Dataset records:
Lemma aggregate_nonempty w batch w' :
  aggregate w = (Returned batch, w') → batch ≠ [].
Proof.
  intros Hrun.
  destruct (live_articles_returns w) as (live & w1 & n & t & Hlive & _).
  destruct (aggregate_run w live w1 Hlive) as (w'' & Hagg & _).
  rewrite Hrun in Hagg. injection Hagg as Hres _.
  by eapply resolve_nonempty.
Qed.

Lemma length_per_source results :
  length (per_source results)
  = sum_list_with (λ r, 5 `min` length (live_entries r))%nat results.
Proof.
  unfold per_source. induction results as [|r rest IH]; [done|].
  rewrite fmap_cons. cbn [concat sum_list_with].
  rewrite length_app, length_fmap, length_take. f_equal. exact IH.
Qed.

Lemma per_source_nonempty results :
  Exists (λ r, live_entries r ≠ []) results → take 15 (per_source results) ≠ [].
Proof.
  intros Hex Hnil. apply (f_equal length) in Hnil.
  rewrite length_take, length_per_source in Hnil. cbn [length] in Hnil.
  assert (0 < sum_list_with
                (λ r, 5 `min` length (live_entries r)) results)%nat; [|lia].
  clear Hnil. induction Hex as [r rest Hr|r rest _ IH]; cbn [sum_list_with].
  - destruct (live_entries r); [done|]. cbn [length]. lia.
  - lia.
Qed.

(** C1.  When the sources, fetched in declaration order, yield [results]
    and at least one of them has entries, [aggregate] returns the first 15
    of the articles made from the first 5 entries of each source, in source
    order then entry order; a source whose fetch failed or whose feed has
    no entries contributes nothing and does not stop the others.  The
    length is min(15, sum over the sources of min(5, entries)). *)
Theorem aggregate_live_batch w results w1 :
  fetch_all feeds w = (Returned results, w1) →
  Exists (λ r, live_entries r ≠ []) results →
  ∃ w', aggregate w = (Returned (take 15 (per_source results)), w') ∧
        length results = length feeds ∧
        length (take 15 (per_source results))
        = (15 `min` sum_list_with
                      (λ r, 5 `min` length (live_entries r)) results)%nat.
Proof.
  intros Hfetch Hex.
  assert (Hlive : live_articles w = (Returned (take 15 (per_source results)), w1))
    by (by rewrite live_articles_fetch_all, Hfetch).
  destruct (aggregate_run w _ w1 Hlive) as (w' & Hagg & _).
  pose proof (per_source_nonempty results Hex) as Hne.
  exists w'. split; [|split].
  - rewrite Hagg. by destruct (take 15 (per_source results)).
  - destruct (fetch_all_returns feeds w) as (rs & w2 & n & t & Hrun & Hlen & _).
    rewrite Hfetch in Hrun. by injection Hrun as -> _.
  - by rewrite length_take, length_per_source.
Qed.

(** C2.  When the live part yields no article and there is no cache file,
    [aggregate] returns exactly the built-in article, whose title and link
    are the fixed ones; and whenever [aggregate] returns, what it returns
    is not empty. *)
Theorem aggregate_placeholder w :
  (∀ w1, live_articles w = (Returned [], w1) → cache w = Missing →
         ∃ w', aggregate w = (Returned [fallback_article], w')) ∧
  (∀ batch w', aggregate w = (Returned batch, w') → batch ≠ []) ∧
  fallback_article !! "title"
  = Some "Government launches new affordable housing project" ∧
  fallback_article !! "link" = Some "https://example.com/fallback".
Proof.
  split; [|split; [|split]].
  - intros w1 Hlive Hc.
    destruct (aggregate_run w [] w1 Hlive) as (w' & Hagg & _).
    rewrite (live_articles_cache _ _ _ Hlive), Hc in Hagg. eauto.
  - intros batch w'. apply aggregate_nonempty.
  - reflexivity.
  - reflexivity.
Qed.

(** C4.  When the live part yields no article and the cache file holds a
    non-empty batch, [aggregate] returns that batch as it is. *)
Theorem aggregate_cached_batch w w1 cached :
  live_articles w = (Returned [], w1) →
  cache w = Stored cached → cached ≠ [] →
  ∃ w', aggregate w = (Returned cached, w').
Proof.
  intros Hlive Hc Hne.
  destruct (aggregate_run w [] w1 Hlive) as (w' & Hagg & _).
  rewrite (live_articles_cache _ _ _ Hlive), Hc in Hagg.
  destruct cached; [done|]. eauto.
Qed.
(** Under a smaller viable mask a cascade returns from the same block or from
    a later one, or not at all. *)
Lemma run_blocks_monotone v1 v2 kind bs :
  (forall t, Z.land v1 t <> 0 -> Z.land v2 t <> 0) ->
  distinct_nonzero (map tier (filter compiled bs)) = true ->
  (position (capability_output (finish (run_blocks v2 kind bs cleared)))
            (map tier (filter compiled bs))
   <= position (capability_output (finish (run_blocks v1 kind bs cleared)))
               (map tier (filter compiled bs)))%nat.
Proof.
  intros Hv. induction bs as [|b bs IH]; [intros _; apply Nat.le_refl|].
  cbn [filter run_blocks]. destruct (compiled b) eqn:Hc.
  - cbn [map]. intros Hd.
    apply distinct_nonzero_cons in Hd as (H0 & Hnotin & Hd).
    destruct (fires v2 kind b) eqn:F2.
    + destruct (run_block_fires _ _ _ cleared F2) as (f & _ & ->).
      cbn [finish capability_output position]. rewrite Z.eqb_refl. apply Nat.le_0_l.
    + pose proof (fires_monotone _ _ _ _ Hv F2) as F1.
      rewrite (run_block_skips _ _ _ _ F1), (run_block_skips _ _ _ _ F2).
      assert (Hne : forall v, capability_output
                 (finish (run_blocks v kind bs cleared)) <> tier b).
      { intros v E.
        destruct (run_blocks_capability v kind bs cleared) as [Hz|Hin].
        - apply H0. rewrite <- E, Hz. reflexivity.
        - apply Hnotin. rewrite <- E. exact Hin. }
      rewrite !position_cons_neq by apply Hne.
      apply le_n_S. apply IH. exact Hd.
  - intros Hd.
    assert (F : forall v, fires v kind b = false)
      by (intros v; unfold fires; rewrite Hc; reflexivity).
    rewrite !(run_block_skips _ _ _ _ (F _)). apply IH. exact Hd.
Qed.

Lemma tier_order_distinct T dt : distinct_nonzero (tier_order T dt) = true.
Proof.
  unfold tier_order. each_datatype dt; each_build T; reflexivity.
Qed.
(** * pangea-gpt: the redaction and annotation pipeline of [pangea-gpt.py]

    A shallow embedding of [src/pangea-gpt.py].  Python strings are lists
    of characters, character offsets are integers with Python's slicing
    rules, the three remote services are parameters of the development and
    every outbound call is recorded in a trace. *)

From Stdlib Require Import ZArith Lia Ascii String DecimalString.
From stdpp Require Import base list strings gmap.

Local Open Scope Z_scope.

(** ** Python strings and slices *)

Module Py.

(** A Python [str]: a sequence of characters. *)
Definition text := list ascii.

(** A string literal as a [text]. *)
Definition str (s : string) : text := list_ascii_of_string s.

Arguments str : simpl never.

(** [len(t)] as an integer. *)
Definition len (t : text) : Z := Z.of_nat (length t).

(** The position a slice bound [i] denotes in a sequence of [n] items:
    a negative bound counts from the end, and the result is clamped to
    [0..n]. *)
Definition bound (n : nat) (i : Z) : nat :=
  Z.to_nat (if i <? 0 then Z.max 0 (i + Z.of_nat n) else Z.min i (Z.of_nat n)).

(** [t[:stop]] *)
Definition slice_to (t : text) (stop : Z) : text :=
  take (bound (length t) stop) t.

(** [t[start:]] *)
Definition slice_from (t : text) (start : Z) : text :=
  drop (bound (length t) start) t.

(** [t[start:stop]] *)
Definition slice (t : text) (start stop : Z) : text :=
  let lo := bound (length t) start in
  let hi := bound (length t) stop in
  take (hi - lo)%nat (drop lo t).

(** [t.startswith(p)] *)
Fixpoint startswith (t p : text) {struct p} : bool :=
  match p, t with
  | [], _ => true
  | _ :: _, [] => false
  | c :: p', d :: t' => if decide (c = d) then startswith t' p' else false
  end.
Lemma raise_key (td : list (option text) -> list (option Z)) (recs : list record) (e : exn) :
  analyze td recs = Raise e -> exists k, e = KeyError k /\ In k required_columns.
Proof.
  unfold analyze, enrich, sort_values, require, required_columns.
  destruct (has_col "newBalance" recs); [|intros [= <-]; eexists; simpl; eauto].
  destruct (has_col "oldBalance" recs); [|intros [= <-]; eexists; simpl; eauto].
  destruct (has_col "amount" recs); [|intros [= <-]; eexists; simpl; eauto].
  destruct (has_col "userId" recs); [|intros [= <-]; eexists; simpl; eauto 6].
  destruct (has_col "walletId" recs); [|intros [= <-]; eexists; simpl; eauto 7].
  discriminate.
Qed.


Lemma blocks_unmarked (ls : list text) :
  (forall l, In l ls -> recognised start_re l = false) -> blocks ls = [].
Proof.
  induction ls as [|l ls IH]; intros H; [reflexivity|].
  rewrite (blocks_skip l ls (H l (or_introl eq_refl))). apply IH.
  intros l' Hl'. apply H. right; exact Hl'.
Qed.
Lemma leading_errors_rev_snoc evs ev :
  leading_errors (rev (evs ++ [ev]))
  = if is_ctx_error ev then S (leading_errors (rev evs)) else 0%nat.
Proof. rewrite rev_app_distr. by destruct ev. Qed.

(** X12. After any sequence of recorded errors and successes, the streak of
    a new error context is the number of errors since the last success,
    the total is the number of all errors, and fallback is due exactly
    when the last three events (at least) are errors; the statistics
    report these two numbers. *)
Theorem error_context_streak (evs : list ctx_event) :
  let c := ctx_after evs in
  consecutive_errors c = Z.of_nat (leading_errors (rev evs))
  ∧ error_count c = Z.of_nat (length (filter (λ ev, is_ctx_error ev = true) evs))
  ∧ should_use_fallback_ctx c = bool_decide (3 ≤ leading_errors (rev evs))%nat
  ∧ get_stats c !! "consecutive_errors"%string
    = Some (VInt (Z.of_nat (leading_errors (rev evs))))
  ∧ get_stats c !! "total_errors"%string
    = Some (VInt (Z.of_nat (length (filter (λ ev, is_ctx_error ev = true) evs)))).
Proof.
  cbv zeta.
  assert (H : consecutive_errors (ctx_after evs)
              = Z.of_nat (leading_errors (rev evs))
              ∧ error_count (ctx_after evs)
                = Z.of_nat (length (filter (λ ev, is_ctx_error ev = true) evs))).
  { induction evs as [|ev evs IH] using rev_ind; [done|].
    rewrite ctx_after_snoc, leading_errors_rev_snoc, filter_app, length_app.
    destruct IH as [IHs IHc]. destruct ev as [now|].
    - rewrite filter_cons_True by done. cbn. rewrite IHs, IHc. lia.
    - rewrite filter_cons_False by done. cbn. rewrite IHc. lia. }
  destruct H as [Hs Hc].
  split; [exact Hs|]. split; [exact Hc|]. split; [|split].
  - unfold should_use_fallback_ctx. rewrite Hs.
    destruct (leading_errors (rev evs)) as [|[|[|n]]]; try reflexivity.
    rewrite bool_decide_eq_true_2 by lia. apply Z.leb_le. lia.
  - unfold get_stats. rewrite <- Hs. reflexivity.
  - unfold get_stats. rewrite <- Hc. reflexivity.
Qed.

(** ** The error taxonomy *)

(** X13. Every exception is converted to an error that carries a message for
    the user.  The kinds produced are four: no exception becomes an
    [AITimeoutError], because a timeout of the [openai] package is an
    instance of its [APIConnectionError], which is tested first, and is
    converted to [AIConnectionError]. *)
Theorem handle_openai_error_kinds (e : pyexn) :
  ai_kind (handle_openai_error e)
    ∈ [RateLimitExceeded; AIConnectionError; AIAuthError; AIServiceError]
  ∧ user_message (handle_openai_error e) ≠ []
  ∧ (isinstance_openai e APITimeoutError = true →
     handle_openai_error e = AIConnectionError_)
  ∧ (isinstance_openai e APIError = false →
     message (handle_openai_error e) = exn_str e).
Proof.
  unfold handle_openai_error.
  destruct e as [[[]| | | | | | |] msg|a]; simpl;
    (split; [repeat first [apply list_elem_of_here | apply list_elem_of_further]|]);
    (split; [vm_compute; discriminate|]);
    (split; [try discriminate; reflexivity|]); try discriminate; reflexivity.
Qed.

(** A context that is none of the four keys gets the general text, and
    no context gets an empty text. *)
Lemma get_fallback_response_default (context : string) :
  (context ∉ ["greeting"; "general"; "rate_limit"; "simulator"]%string →
   get_fallback_response context = fallback_general)
  ∧ get_fallback_response "general" = fallback_general
  ∧ get_fallback_response context ≠ [].
Proof.
  assert (Hcases : context ∈ ["greeting"; "general"; "rate_limit"; "simulator"]%string
                   ∨ get_fallback_response context = fallback_general).
  { destruct (decide (context = "greeting"%string)) as [->|H1];
      [left; apply list_elem_of_here|].
    destruct (decide (context = "general"%string)) as [->|H2];
      [left; do 1 apply list_elem_of_further; apply list_elem_of_here|].
    destruct (decide (context = "rate_limit"%string)) as [->|H3];
      [left; do 2 apply list_elem_of_further; apply list_elem_of_here|].
    destruct (decide (context = "simulator"%string)) as [->|H4];
      [left; do 3 apply list_elem_of_further; apply list_elem_of_here|].
    right. unfold get_fallback_response, FALLBACK_RESPONSES.
    cbn [list_to_map foldr].
    rewrite (lookup_insert_ne _ "greeting"%string context) by done.
    rewrite (lookup_insert_ne _ "general"%string context) by done.
    rewrite (lookup_insert_ne _ "rate_limit"%string context) by done.
    rewrite (lookup_insert_ne _ "simulator"%string context) by done.
    rewrite lookup_empty. vm_compute. reflexivity. }
  split; [|split; [vm_compute; reflexivity|]].
  - intros Hnot. by destruct Hcases as [Hin|Hnone].
  - destruct Hcases as [Hin|Hnone].
    + repeat (apply elem_of_cons in Hin as [->|Hin];
              [vm_compute; discriminate|]).
      by apply elem_of_nil in Hin.
    + rewrite Hnone. vm_compute. discriminate.
Qed.

(** ** The retry decorator, with any parameters *)

Section RetryBounds.
Context {E : env}.

Lemma SFltb_irrefl (x : float) : Float.ltb x x = false.
Proof.
  unfold Float.ltb, SFltb, SFcompare.
  destruct x as [s|s| |s m e]; simpl; try reflexivity; try (by destruct s).
  change (PosDef.Pos.compare_cont Eq m m) with (m ?= m)%positive.
  destruct s; rewrite Z.compare_refl, Pos.compare_refl; reflexivity.
Qed.

(** A delay never exceeds the cap when the backoff is exponential, and
    is the base delay when it is not. *)
Lemma retry_delay_capped base_delay max_delay backoff attempt d :
  retry_delay base_delay max_delay backoff attempt = Ok d →
  if backoff then Float.ltb max_delay d = false else d = base_delay.
Proof.
  unfold retry_delay. destruct backoff; [|by intros [= <-]].
  destruct (Float.mul_int _ _) as [x|]; [|discriminate].
  cbn. intros [= <-]. unfold float_min.
  destruct (Float.ltb max_delay x) eqn:Hlt; [apply SFltb_irrefl|exact Hlt].
Qed.

Lemma retry_loop_bounds max_retries base_delay max_delay backoff
    remaining attempt last_error (w : world) :
  Z.of_nat attempt + Z.of_nat remaining = max_retries →
  ∃ k delays,
    (retry_loop max_retries base_delay max_delay backoff
       (response ← llm_ainvoke; ret (r_content response))
       remaining attempt last_error w).2 = called k delays w
    ∧ (k ≤ remaining)%nat
    ∧ (length delays ≤ remaining - 1)%nat
    ∧ Forall (λ d, if backoff then Float.ltb max_delay d = false
                   else d = base_delay) delays.
Proof.
  revert attempt last_error w.
  induction remaining as [|r IH]; intros attempt last_error w Hsum.
  { exists 0%nat, []. rewrite called_0.
    split; [by destruct last_error|]. split; [lia|]. split; [simpl; lia|done]. }
  rewrite retry_loop_step, call_once.
  destruct (llm_script _) as [resp|e].
  { exists 1%nat, []. split; [reflexivity|]. split; [lia|].
    split; [simpl; lia|done]. }
  destruct (is_transient e && (Z.of_nat attempt <? max_retries - 1)) eqn:Hgo.
  2:{ exists 1%nat, []. split; [reflexivity|]. split; [lia|].
      split; [simpl; lia|done]. }
  apply andb_true_iff in Hgo as [_ Hlt]. apply Z.ltb_lt in Hlt.
  destruct (retry_delay _ _ _ _) as [d|x] eqn:Hd.
  2:{ exists 1%nat, []. split; [reflexivity|]. split; [lia|].
      split; [simpl; lia|done]. }
  destruct (IH (S attempt) (Some e) (called 0 [d] (called 1 [] w)))
    as (k & delays & Hrun & Hk & Hlen & Hall); [lia|].
  exists (1 + k)%nat, (d :: delays). rewrite Hrun, !called_called.
  split; [reflexivity|]. split; [lia|]. split; [simpl; lia|].
  constructor; [|exact Hall]. exact (retry_delay_capped _ _ _ _ _ Hd).
Qed.

(** X11. For every choice of the decorator's parameters, a decorated call of
    the language model makes at most [max_retries] attempts, sleeps at
    most once less, never sleeps longer than [max_delay] when the backoff
    is exponential (and exactly [base_delay] when it is not), and touches
    nothing else.  With [max_retries] zero or negative it makes no
    attempt at all and returns [None] without raising. *)
Theorem retry_bounds (max_retries : Z) (base_delay max_delay : float)
    (backoff : bool) (w : world) :
  (∃ k delays,
     (call_llm_with max_retries base_delay max_delay backoff w).2
     = called k delays w
     ∧ (k ≤ Z.to_nat max_retries)%nat
     ∧ (length delays ≤ Z.to_nat max_retries - 1)%nat
     ∧ Forall (λ d, if backoff then Float.ltb max_delay d = false
                    else d = base_delay) delays)
  ∧ (max_retries ≤ 0 →
     call_llm_with max_retries base_delay max_delay backoff w = (Ok None, w)).
Proof.
  split.
  - unfold call_llm_with, with_retry.
    destruct (Z.le_gt_cases 0 max_retries) as [Hpos|Hneg].
    + apply retry_loop_bounds. lia.
    + replace (Z.to_nat max_retries) with 0%nat by lia.
      exists 0%nat, []. rewrite called_0. repeat split; simpl; (lia || done).
  - intros Hle. unfold call_llm_with, with_retry.
    by replace (Z.to_nat max_retries) with 0%nat by lia.
Qed.

(** [_call_llm] is the decorated call with 3 attempts, a base delay of
    one second and a cap of ten. *)
Lemma call_llm_is_call_llm_with : _call_llm = call_llm_with 3 f_1_0 f_10_0 true.
Proof. reflexivity. Qed.

End RetryBounds.

(** ** What a turn costs *)

Section Cost.
Context {E : env}.

Lemma spends_ret {A} (a : A) : spends 0 [] (ret a).
Proof. intros w. split; [simpl; lia|]. exists []. by rewrite app_nil_r. Qed.

Lemma spends_raise {A} e : spends 0 [] (raise e : M A).
Proof. intros w. split; [simpl; lia|]. exists []. by rewrite app_nil_r. Qed.

Lemma spends_lift {A} (r : result A) : spends 0 [] (lift r).
Proof.
  intros w. unfold lift. destruct r; (split; [simpl; lia|]);
    exists []; by rewrite app_nil_r.
Qed.

Lemma spends_weaken {A} k k' ds (m : M A) :
  (k ≤ k')%nat → spends k [] m → spends k' ds m.
Proof.
  intros Hk Hm w. destruct (Hm w) as [Hc (delays & Hp & Hs)].
  split; [lia|]. exists delays. split; [|done].
  apply prefix_nil_inv in Hp as ->. apply prefix_nil.
Qed.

WHAT YOU NEED TO DO » The answer is the run of lines above from the line containing "(forall l, In" through the line containing "when the last", copied exactly and alone.

ANSWER TO THIS EXERCISE »
  (forall l, In l ls -> recognised start_re l = false) -> blocks ls = [].
Proof.
  induction ls as [|l ls IH]; intros H; [reflexivity|].
  rewrite (blocks_skip l ls (H l (or_introl eq_refl))). apply IH.
  intros l' Hl'. apply H. right; exact Hl'.
Qed.
Lemma leading_errors_rev_snoc evs ev :
  leading_errors (rev (evs ++ [ev]))
  = if is_ctx_error ev then S (leading_errors (rev evs)) else 0%nat.
Proof. rewrite rev_app_distr. by destruct ev. Qed.

(** X12. After any sequence of recorded errors and successes, the streak of
    a new error context is the number of errors since the last success,
    the total is the number of all errors, and fallback is due exactly
    when the last three events (at least) are errors; the statistics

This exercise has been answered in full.